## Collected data
▼
(** Assignments to fields of [self]. *)
Definition set_payloads (p : gmap Z (Z * list Z)) (o : list Z) (b : FecRecoveryBuffer) :=
  mkBuf (payload_ttl b) (seen_generation b) p o (seen_current b) (seen_previous b)
    (seen_rotated_at b) (seen_floor b) (seen_rotation_high b) (highest_seq b)
    (parity_count b) (parked b) (parked_by_seq b) (late_recoveries b) (given_up b).
Definition set_seen (cur prev : gset Z) (at_ : Z) (floor high : option Z)
    (b : FecRecoveryBuffer) :=
  mkBuf (payload_ttl b) (seen_generation b) (payloads b) (payload_order b) cur prev
    at_ floor high (highest_seq b)
    (parity_count b) (parked b) (parked_by_seq b) (late_recoveries b) (given_up b).
Definition set_highest (h : Z) (b : FecRecoveryBuffer) :=
  mkBuf (payload_ttl b) (seen_generation b) (payloads b) (payload_order b)
    (seen_current b) (seen_previous b) (seen_rotated_at b) (seen_floor b)
    (seen_rotation_high b) h
    (parity_count b) (parked b) (parked_by_seq b) (late_recoveries b) (given_up b).
Definition set_parked (pk : gmap Z ParkedGroup) (by_seq : gmap Z Z)
    (b : FecRecoveryBuffer) :=
  mkBuf (payload_ttl b) (seen_generation b) (payloads b) (payload_order b)
    (seen_current b) (seen_previous b) (seen_rotated_at b) (seen_floor b)
    (seen_rotation_high b) (highest_seq b)
    (parity_count b) pk by_seq (late_recoveries b) (given_up b).
Definition set_reports (late : recoveries) (gu : Z) (b : FecRecoveryBuffer) :=
  mkBuf (payload_ttl b) (seen_generation b) (payloads b) (payload_order b)
    (seen_current b) (seen_previous b) (seen_rotated_at b) (seen_floor b)
    (seen_rotation_high b) (highest_seq b)
    (parity_count b) (parked b) (parked_by_seq b) late gu.

(** ** Operations *)

Definition with_params (parity_count ttl generation now : Z) : FecRecoveryBuffer :=
  mkBuf ttl generation ∅ [] ∅ ∅ now None None 0 parity_count ∅ ∅ [] 0.

Definition FecRecoveryBuffer_new (parity_count now : Z) : FecRecoveryBuffer :=
  with_params parity_count PAYLOAD_TTL SEEN_GENERATION now.

Definition rotate_seen (now : Z) (b : FecRecoveryBuffer) : FecRecoveryBuffer :=
  set_seen ∅ (seen_current b) now (seen_rotation_high b) (Some (highest_seq b)) b.

Definition mark_seen (now seq : Z) (b : FecRecoveryBuffer) : FecRecoveryBuffer :=
  let b := set_seen ({[seq]} ∪ seen_current b) (seen_previous b) (seen_rotated_at b)
             (seen_floor b) (seen_rotation_high b) b in
  if bool_decide (MAX_SEEN_PER_GENERATION < size (seen_current b))%nat
  then rotate_seen now b else b.

(** [while payload_order.len() > MAX_PAYLOADS { pop_front; remove }]. *)
Fixpoint evict (order : list Z) (p : gmap Z (Z * list Z)) : gmap Z (Z * list Z) * list Z :=
  match order with
  | [] => (p, [])
  | oldest :: rest =>
      if bool_decide (MAX_PAYLOADS < length order)%nat
      then evict rest (delete oldest p) else (p, order)
  end.

Definition insert_payload (now seq : Z) (plaintext : list Z) (b : FecRecoveryBuffer)
    : FecRecoveryBuffer :=
  let order := match payloads b !! seq with
               | None => payload_order b ++ [seq]
               | Some _ => payload_order b end in
  let '(p, o) := evict order (<[seq := (now, plaintext)]> (payloads b)) in
  set_payloads p o b.

Definition note_seq (seq : Z) (b : FecRecoveryBuffer) : FecRecoveryBuffer :=
  if highest_seq b <? seq then set_highest seq b
  else if SEQ_RESET_GAP <=? sat_sub (highest_seq b) seq
  then set_highest seq (set_seen ∅ ∅ (seen_rotated_at b) None None
                          (set_payloads ∅ [] b))
  else b.

Definition member_state (b : FecRecoveryBuffer) (seq : Z) : MemberState :=
  if bool_decide (is_Some (payloads b !! seq)) then Known
  else if bool_decide (seq ∈ seen_current b) || bool_decide (seq ∈ seen_previous b)
  then Handled
  else if match seen_floor b with Some floor => seq <=? floor | None => false end
  then Handled
  else if wrap 64 (seq + STALE_SEQ_WINDOW) <=? highest_seq b then Handled
  else Missing.

(** The loop that classifies the members: positions of the missing ones and
    the number of handled ones. *)
Fixpoint classify (b : FecRecoveryBuffer) (i : nat) (seqs : list Z) : list nat * nat :=
  match seqs with
  | [] => ([], O)
  | seq :: seqs =>
      let '(missing, handled) := classify b (S i) seqs in
      match member_state b seq with
      | Known => (missing, handled)
      | Handled => (missing, S handled)
      | Missing => (i :: missing, handled)
      end
  end.

(** The loop that takes the known members' contributions out of the shares;
    [None] is the early return [Unrecoverable]. *)
Fixpoint strip_known (b : FecRecoveryBuffer) (width : nat) (missing_idx : list nat)
    (i : nat) (seqs : list Z) (pq : option (list Z) * option (list Z))
    : option (option (list Z) * option (list Z)) :=
  match seqs with
  | [] => Some pq
  | seq :: seqs =>
      if bool_decide (i ∈ missing_idx) then strip_known b width missing_idx (S i) seqs pq
      else match payloads b !! seq with
           | None => None
           | Some (_, bytes) =>
               if bool_decide (width < length bytes)%nat then None
               else strip_known b width missing_idx (S i) seqs
                      ((λ pp, gf.zip_acc id pp bytes) <$> pq.1,
                       (λ qp, gf.mul_acc qp bytes (gf.pow2 i)) <$> pq.2)
           end
  end.

(** The erased members' data, from the stripped shares. *)
Definition solve (missing_idx : list nat) (pq : option (list Z) * option (list Z))
    : option (list (nat * list Z)) :=
  match missing_idx, pq with
  | [a], (Some pp, _) => Some [(a, pp)]
  | [a], (None, Some qp) => Some [(a, gf.scale qp (gf.inv (gf.pow2 a)))]
  | [a; b], (Some pp, Some qp) =>
      let ga := gf.pow2 a in
      let gb := gf.pow2 b in
      let db := gf.scale (gf.mul_acc qp pp ga) (gf.inv (Z.lxor ga gb)) in
      let da := gf.zip_acc id pp db in
      Some [(a, da); (b, db)]
  | _, _ => None
  end.

(** The final loop of [evaluate]: truncate, mark, keep. *)
Fixpoint deliver (now : Z) (seqs lens : list Z) (out : list (nat * list Z))
    (b : FecRecoveryBuffer) : FecRecoveryBuffer * recoveries :=
  match out with
  | [] => (b, [])
  | (i, data) :: out =>
      let data := take (Z.to_nat (nth i lens 0)) data in
      let seq := nth i seqs 0 in
      let b := insert_payload now seq data (mark_seen now seq b) in
      let '(b, r) := deliver now seqs lens out b in
      (b, (seq, data) :: r)
  end.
▲
## Problem to work on
Could you reproduce exactly the lines of the entries above, from the one with "b) cur prev" through the one with "Definition set_highest (h", and nothing else?

## Written answer
  mkBuf (payload_ttl b) (seen_generation b) (payloads b) (payload_order b) cur prev
    at_ floor high (highest_seq b)
    (parity_count b) (parked b) (parked_by_seq b) (late_recoveries b) (given_up b).
Definition set_highest (h : Z) (b : FecRecoveryBuffer) :=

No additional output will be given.